TP, true positive; TN, true negative; FP, false positive; FN, false negative; MCC, Matthews correlation coefficient; AUC-ROC, area under the receiver operating characteristic curve; AUC-PR, area under the Precision-Recall (sensitivity) curve; Rx, radiographic; LMT, logistic model tree; REP, reduced error pruning; SMO, sequential minimal optimization.
DISCUSSION
This study is the first to explore the performance of an AutoML system for the generation of predictive models for dental extractions for orthodontic treatments using sample sizes comparable to those used for traditional ML systems in the past.3,4,19-22 Our inclusion and exclusion criteria were similar to those used in previous studies on traditional ML methods,3,4,19-22 which purposely excluded orthognathic patients and treatments for the absence of at least one tooth at baseline. The AutoML technology allowed us to achieve accuracies comparable to those reported in the literature using traditional ML techniques, albeit with a simplified methodology requiring minimal ML expertise.
This study does not advocate for automated decision-making for the extraction or non-extraction of teeth. We consider these AI tools as additional resources for the practitioner and can even be used after an initial judgment, with considerations of some characteristics inherent to these systems. First, ML approaches are relatively black boxes, and the contribution of each feature may be difficult to assess;24 in our case, we determined the variables used, but not the contribution of each of them, despite the significant research advances on making ML models more interpretable.25 The overall decision will take into account other factors that the tool may not have access to, such as age, previous diseases and dental interventions, presence of root resorption, functional factors, growth potential, patient preferences, as well as clinician-related diagnostic and therapeutic orientations, among others. Hence, like in any intervention involving the wellbeing of humans, the doctor’s critical judgment should remain at the center of the process. An AI-based system should serve as a complementary piece of information.

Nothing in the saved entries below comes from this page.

(** * Indian Market Indices Dashboard: the fetch layer of [app.py]

    A shallow embedding of the data-fetch layer of [src/app.py]
    ([fetch_indicator], [fetch_all_indicators], the cached wrapper of the
    latter and the filtering prelude of the page script), followed by the
    properties claimed for it.

    Conventions.
    - A Python [str] is a [string]; one [ascii] stands for one character, and
      case mapping is the ASCII one.
    - Python integers are [Z].
    - A Python [float] obtained from [float(str)] is a [pyfloat]: an
      infinity, a NaN, or the decimal number denoted by the literal
      (sign, digits, power of ten).  CPython then rounds that decimal to the
      nearest binary64; the rounding is not modelled, the overflow to an
      infinity is.
    - The network, the clock and the page are explicit state: an upstream
      state machine, a chronological event log, and the time of a call
      passed as an argument.
    - The regular-expression engine behind [str.contains] is a parameter of
      the filters; what is used of it is stated where it is used. *)

From Stdlib Require Import ZArith QArith List String Ascii Bool Lia.
Import ListNotations.

Local Open Scope string_scope.
Local Open Scope list_scope.
Local Open Scope Z_scope.

(* ------------------------------------------------------------------ *)
(** * Python strings *)
(* ------------------------------------------------------------------ *)

Module PyStr.

Definition code (c : ascii) : N := N_of_ascii c.

Definition between (lo hi : N) (c : ascii) : bool :=
  ((lo <=? code c) && (code c <=? hi))%N.

(** The characters of a [str], in order. *)
Definition chars (s : string) : list ascii := list_ascii_of_string s.

Definition is_digit (c : ascii) : bool := between 48 57 c.
Definition is_upper (c : ascii) : bool := between 65 90 c.
Definition is_lower (c : ascii) : bool := between 97 122 c.
Definition is_alnum (c : ascii) : bool :=
  is_digit c || is_upper c || is_lower c.

(** [Py_ISSPACE]: space, and tab to carriage return. *)
Definition is_space (c : ascii) : bool :=
  (code c =? 32)%N || between 9 13 c.

(** [Py_TOLOWER], and [str.lower] on ASCII text. *)
Definition to_lower (c : ascii) : ascii :=
  if is_upper c then ascii_of_N (code c + 32) else c.

Definition lower (l : list ascii) : list ascii := map to_lower l.

(** [s.replace(c, '')] for a one-character [c]: every occurrence goes. *)
Fixpoint remove_char (c : ascii) (s : string) : string :=
  match s with
  | EmptyString => EmptyString
  | String a r =>
      if Ascii.eqb a c then remove_char c r else String a (remove_char c r)
  end.

Fixpoint lskip (l : list ascii) : list ascii :=
  match l with
  | c :: r => if is_space c then lskip r else l
  | [] => []
  end.

Definition rskip (l : list ascii) : list ascii := rev (lskip (rev l)).

(** The longest prefix of decimal digits, and what follows it. *)
Fixpoint span_digits (l : list ascii) : list ascii * list ascii :=
  match l with
  | c :: r =>
      if is_digit c
      then let '(ds, rest) := span_digits r in (c :: ds, rest)
      else ([], l)
  | [] => ([], [])
  end.

Definition digit_val (c : ascii) : N := (code c - 48)%N.

(** The number written by a run of decimal digits. *)
Definition digits_val (ds : list ascii) : N :=
  fold_left (fun acc c => (10 * acc + digit_val c)%N) ds 0%N.

(** [needle in hay], on character lists. *)
Fixpoint starts_with (eqc : ascii -> ascii -> bool)
         (p l : list ascii) : bool :=
  match p, l with
  | [], _ => true
  | _ :: _, [] => false
  | a :: p', b :: l' => eqc a b && starts_with eqc p' l'
  end.

Fixpoint occurs_in (p l : list ascii) : bool :=
  starts_with Ascii.eqb p l ||
  match l with
  | [] => false
  | _ :: l' => occurs_in p l'
  end.

End PyStr.

(* ------------------------------------------------------------------ *)
(** * Python floats read from text: [float(s)] *)
(* ------------------------------------------------------------------ *)

Inductive pyfloat : Type :=
| FDec (neg : bool) (m : N) (e : Z)   (* (-1)^neg * m * 10^e *)
| FInf (neg : bool)
| FNaN.

Module PyFloat.
Import PyStr.

Definition is_finite (f : pyfloat) : bool :=
  match f with FDec _ _ _ => true | _ => false end.

(** The decimal a finite value stands for. *)
Definition to_Q (f : pyfloat) : option Q :=
  match f with
  | FDec neg m e =>
      let a := (inject_Z (Z.of_N m) * Qpower (10 # 1) e)%Q in
      Some (if neg then Qopp a else a)
  | _ => None
  end.

(** Decimals at or above [2^1024 - 2^970] round to an infinity. *)
Definition overflow_bound : Z := 2 ^ 1024 - 2 ^ 970.

Definition overflows (m : N) (e : Z) : bool :=
  if 0 <=? e
  then overflow_bound <=? Z.of_N m * 10 ^ e
  else overflow_bound * 10 ^ (- e) <=? Z.of_N m.

Definition of_decimal (neg : bool) (m : N) (e : Z) : pyfloat :=
  if overflows m e then FInf neg else FDec neg m e.

(** [_Py_string_to_number_with_underscores]: an underscore is dropped when
    it stands between two digits and is an error anywhere else. *)
Fixpoint drop_underscores (prev : option ascii) (l : list ascii)
  : option (list ascii) :=
  match l with
  | [] =>
      match prev with
      | Some p => if Ascii.eqb p "_" then None else Some []
      | None => Some []
      end
  | c :: r =>
      if Ascii.eqb c "_" then
        match prev with
        | Some p => if is_digit p then drop_underscores (Some c) r else None
        | None => None
        end
      else
        let after_underscore :=
          match prev with Some p => Ascii.eqb p "_" | None => false end in
        if after_underscore && negb (is_digit c) then None
        else option_map (cons c) (drop_underscores (Some c) r)
  end.

(** An optional sign. *)
Definition take_sign (l : list ascii) : bool * list ascii :=
  match l with
  | c :: r =>
      if Ascii.eqb c "-" then (true, r)
      else if Ascii.eqb c "+" then (false, r)
      else (false, l)
  | [] => (false, [])
  end.

(** [_Py_parse_inf_or_nan], on the text after the sign, all of which has
    to be used. *)
Definition inf_or_nan (neg : bool) (body : list ascii) : option pyfloat :=
  let w := lower body in
  if list_eq_dec ascii_dec w (chars "inf") then Some (FInf neg)
  else if list_eq_dec ascii_dec w (chars "infinity") then Some (FInf neg)
  else if list_eq_dec ascii_dec w (chars "nan") then Some FNaN
  else None.

(** The exponent part: nothing, or [e]/[E], an optional sign and at least
    one digit, up to the end of the text. *)
Definition exponent (l : list ascii) : option Z :=
  match l with
  | [] => Some 0
  | c :: r =>
      if Ascii.eqb (to_lower c) "e" then
        let '(eneg, r1) := take_sign r in
        match span_digits r1 with
        | (d :: ds, []) =>
            let v := Z.of_N (digits_val (d :: ds)) in
            Some (if eneg then - v else v)
        | _ => None
        end
      else None
  end.

(** [_Py_dg_strtod], on the text after the sign: digits, an optional point
    and more digits, at least one digit in all, then the exponent part. *)
Definition decimal (neg : bool) (body : list ascii) : option pyfloat :=
  let '(ip, r1) := span_digits body in
  let '(fp, r2) :=
    match r1 with
    | c :: r => if Ascii.eqb c "." then span_digits r else ([], r1)
    | [] => ([], [])
    end in
  match ip ++ fp with
  | [] => None
  | _ :: _ =>
      match exponent r2 with
      | Some x =>
          Some (of_decimal neg (digits_val (ip ++ fp))
                           (x - Z.of_nat (List.length fp)))
      | None => None
      end
  end.

(** [float(s)] for a [str]; [None] is [ValueError]. *)
Definition float (s : string) : option pyfloat :=
  match drop_underscores None (chars s) with
  | None => None
  | Some l =>
      let '(neg, body) := take_sign (rskip (lskip l)) in
      match decimal neg body with
      | Some f => Some f
      | None => inf_or_nan neg body
      end
  end.

End PyFloat.

(* ------------------------------------------------------------------ *)
(** * Values, exceptions, requests *)
(* ------------------------------------------------------------------ *)

(** What [json.loads] can return.  A [PDict] lists the items of a [dict];
    a key is looked up from the front. *)
#[local] Unset Elimination Schemes.
Inductive pyval : Type :=
| PNone
| PBool (b : bool)
| PInt (z : Z)
| PFloat (f : pyfloat)
| PStr (s : string)
| PList (l : list pyval)
| PDict (d : list (string * pyval)).
#[local] Set Elimination Schemes.

Fixpoint dict_get (d : list (string * pyval)) (key : string) : option pyval :=
  match d with
  | [] => None
  | (k, v) :: d' => if String.eqb k key then Some v else dict_get d' key
  end.

(** The exceptions the fetch layer and the page meet ([ReError] is
    [re.error], raised when a query does not compile).  In the words of the
    specification: [RequestException] is a NetworkError, [HTTPError] an
    HttpStatusError, [JSONDecodeError] and the [ValueError] of line 93 a
    MalformedResponse, and the [ValueError] of [float] and the
    [AttributeError] of a field that is not a string a ParseError. *)
Inductive exn : Type :=
| RequestException (msg : string)
| HTTPError (status : Z) (url : string)
| JSONDecodeError
| ValueError (msg : string)
| AttributeError (msg : string)
| KeyError (key : string)
| ReError (pattern : string).

Record request : Type := mkRequest {
  req_url : string;
  req_headers : list (string * string);
  req_timeout : Z
}.

(** What one [requests.get] gives: it raises, or it returns a response with
    a status code and a body that [resp.json()] decodes ([Some]) or not. *)
Inductive http_result : Type :=
| GetRaised (e : exn)
| Response (status_code : Z) (json : option pyval).

(** The record [fetch_indicator] returns at line 98. *)
Record Quote : Type := mkQuote {
  label : string;
  price : pyfloat;
  change : pyfloat;
  pct : pyfloat
}.

Inductive event : Type :=
| EvGet (r : request)                      (* requests.get *)
| EvSleep (d : Z)                          (* time.sleep *)
| EvWarning (lbl : string) (e : exn).      (* st.warning, line 113 *)

(** The upstream and the passing of time as a state machine. *)
Class Upstream (W : Type) : Type := {
  http_get : request -> W -> http_result * W;
  pause : Z -> W -> W
}.

Record world (W : Type) : Type := mkWorld {
  net : W;
  log : list event
}.
Arguments mkWorld {W} _ _.
Arguments net {W} _.
Arguments log {W} _.
(** ** Losing a connection *)

(** What [handleDisconnection] does for the session that the index entry
    of the user names: a lost connection changes nothing while the user
    has another live connection; when it was the last one, the user is
    removed from participants and from the index, and if the user was the
    host or no participant is left the session is ended with reason
    disconnected; otherwise the session stays, without the user. *)
Theorem handleDisconnection_multi_device st s c call :
  userCalls st !! userId s = Some c →
  reg_get c (activeCalls st) = Some call →
  let u := userId s in
  let others := filter (λ s', sock_id s' ≠ sock_id s) (getUserSockets st u) in
  let call' := set_participants (delete u) call in
  let st2 :=
    with_userCalls (delete u)
      (with_calls (reg_alter (set_participants (delete u)) c) st) in
  let left := call_participant_left c u None (size (participants call'))
                (Some "disconnected"%string) in
  let st' := (handleDisconnection st s).1 in
  let out := (handleDisconnection st s).2 in
  (others ≠ [] → st' = st ∧ out = [])
  ∧ (others = [] →
       reg_get c (activeCalls st2) = Some call'
       ∧ participants call' !! u = None
       ∧ userCalls st' !! u = None
       ∧ (u = hostId call ∨ participants call' = ∅ →
            st' = (endCall st2 c disconnected).1
            ∧ reg_get c (activeCalls st') = None
            ∧ (∀ v, is_Some (participants call !! v) → userCalls st' !! v = None)
            ∧ out = emit_room st c left ++ emit_room st c (call_ended c disconnected))
       ∧ (¬ (u = hostId call ∨ participants call' = ∅) →
            st' = st2
            ∧ reg_get c (activeCalls st') = Some call'
            ∧ out = emit_room st c left)).
Proof.
  intros Hu Hc u others call' st2 left st' out.
  assert (0 < length others ↔ others ≠ []) as Hlen.
  { destruct others; simpl; split; (done || lia). }
  assert (size (participants call') < 1 ↔ participants call' = ∅) as Hsz.
  { rewrite <-map_size_empty_iff. lia. }
  assert (reg_get c (activeCalls st2) = Some call') as Hc2.
  { simpl. rewrite reg_get_alter, decide_True by done. by rewrite Hc. }
  split.
  - intros Hne. unfold st', out, handleDisconnection. rewrite Hu, Hc.
    fold u others. by rewrite bool_decide_true by (by apply Hlen).
  - intros Hnil. split_and!; [done | apply lookup_delete_eq | | |].
    + unfold st', handleDisconnection. rewrite Hu, Hc. fold u others.
      rewrite bool_decide_false by (rewrite Hnil; simpl; lia).
      fold call' st2. case_bool_decide.
      * destruct (endCall_terminates st2 c disconnected call' Hc2) as (_ & _ & H3 & _).
        destruct (endCall st2 c disconnected) as [st3 out3]. simpl in *.
        apply H3. apply lookup_delete_eq.
      * simpl. apply lookup_delete_eq.
    + intros Hend. unfold st', out, handleDisconnection. rewrite Hu, Hc. fold u others.
      rewrite bool_decide_false by (rewrite Hnil; simpl; lia).
      fold call' st2. rewrite bool_decide_true by (rewrite Hsz; exact Hend).
      destruct (endCall_terminates st2 c disconnected call' Hc2) as (H1 & H2 & H3 & H4).
      destruct (endCall st2 c disconnected) as [st3 out3]. simpl in *.
      split_and!; [done | done | | by rewrite H4].
      intros v Hv. destruct (decide (v = u)) as [->|Hvu].
      * apply H3. apply lookup_delete_eq.
      * apply H2. by rewrite lookup_delete_ne.
    + intros Hstay. unfold st', out, handleDisconnection. rewrite Hu, Hc. fold u others.
      rewrite bool_decide_false by (rewrite Hnil; simpl; lia).
      fold call' st2. rewrite bool_decide_false by (rewrite Hsz; exact Hstay). done.
Qed.
(** C7.  An album is one turn.  Photos that share the batch identifier [g]
    arrive one after the other, each less than the quiet period after the
    one before, and then the quiet period passes.  Exactly one turn is sent:
    one call of [ask_ai], on the history with one new user turn that holds
    the image parts in arrival order and then one text part.  The text is
    the last non-empty caption of the album, or the default prompt when no
    photo had one.  The history and the trace end as one run of the
    turn-send procedure leaves them, the group is gone and no timer is
    pending. *)
Theorem album_is_one_turn cfg net sm (g : pystr) (w0 : World)
    (d0 : N) (u1 : Update) (rest : list (N * Update)) (quiet : N) :
  g ≠ [] →
  _media_groups w0 !! g = None →
  timers w0 = [] →
  media_group_id u1 = Some g →
  Forall (λ ev : N * Update,
            (ev.1 < _MEDIA_GROUP_TIMEOUT)%N ∧ media_group_id ev.2 = Some g) rest →
  (_MEDIA_GROUP_TIMEOUT ≤ quiet)%N →
  let album := u1 :: (snd <$> rest) in
  let uid := effective_user_id u1 in
  let turn :=
    CParts ((image_of <$> album)
            ++ [make_text_part (or_else (stored_caption [] album) PROMPT_MANY)]) in
  let w1 := elapse cfg net sm quiet (arrivals cfg net sm ((d0, u1) :: rest) w0) in
  let sent := dispatch (_send_ai_reply cfg net sm u1 uid turn) w0 in
  (∃ replies : list pystr,
     trace w1
     = trace w0
       ++ [SendAction (effective_chat u1) (py "typing");
           AskAI (trimmed cfg (history_at w0 uid ++ [Item (py "user") turn]))]
       ++ (ReplyText (effective_chat u1) <$> replies))
  ∧ trace w1 = trace sent
  ∧ user_history w1 = user_history sent
  ∧ _media_groups w1 = _media_groups w0
  ∧ timers w1 = [].
Proof.
  intros Hg Hnone Hts Hu1 Hrest Hquiet album uid turn w1 sent.
  assert (∃ t h,
            w1 = with_now t
                   (dispatch (_send_ai_reply cfg net sm u1 uid turn)
                      (with_now (t - quiet + _MEDIA_GROUP_TIMEOUT)
                         (with_next_handle h (with_timers (λ _, []) w0)))))
    as (t & h & Hw1).
  { subst w1. cbn [arrivals].
    rewrite (elapse_idle cfg net sm d0 w0 Hts).
    rewrite (photo_opens cfg net sm g Hg u1 (with_now (now w0 + d0) w0) Hu1 Hnone Hts).
    cbn [now with_now next_handle].
    destruct (arrivals_collecting cfg net sm g Hg (with_now (now w0 + d0) w0)
                u1 rest [image_of u1]
                (if truthy (caption_of u1) then caption_of u1 else [])
                (next_handle w0) (now w0 + d0)%N Hrest) as (h' & t' & ->).
    rewrite elapse_flush by (done || lia).
    exists (t' + quiet)%N, (S h').
    replace (N.max t' (t' + _MEDIA_GROUP_TIMEOUT))
      with (t' + quiet - quiet + _MEDIA_GROUP_TIMEOUT)%N by lia.
    reflexivity. }
  destruct (send_shape cfg net sm u1 uid turn (history_at w0 uid))
    as (hist' & replies & Hsend).
  assert (sent = _) as Hsent by (apply Hsend; reflexivity).
  rewrite Hw1, Hsent, Hsend by reflexivity.
  split; [by exists replies|]. by repeat split.
Qed.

For our sample, the prevalence of cases of extractions was 38%, which is expected for an orthodontic clinic and is consistent with those reported in the literature, ranging from 50% in England for patients between 18 and 24 years of age26 to 45.8% in Brazil,27 40% in China,3 and 25% in the United States.28 Although the non-extraction protocol was dominantly used for our sample, a 40:60 proportion (similar to the 38:62 of our study) is usually accepted for a balanced sample. The imbalance in our sample may be considered minimal.29 The final composition of the sample was determined by the inclusion and exclusion criteria applied to the anonymized database. It was considered that increasing the extraction group could generate a biased sample. Considering the similarities between our sample and that of other studies previously cited on dental extractions and ML,3,4 we considered this sample suitable for the development of optimal prediction models.
The prediction of the need for extractions as a YES/NO dichotomous variable based on the combination of the model and cephalometric data showed an accuracy of 93.9% and an F1-value of 0.939 using a multilayer perceptron. This result is consistent with those published by other authors using similar methods but with conventional ML instead of Auto-ML. The reported accuracies ranged from 80 to 94.6%.3,4,19-22 The study by Li et al.21 reported a sensitivity of 94.6%, specificity of 93.8%, and an area under the ROC curve of 0.982, while the current study achieved 93.9%, 92%, and 0.915, respectively.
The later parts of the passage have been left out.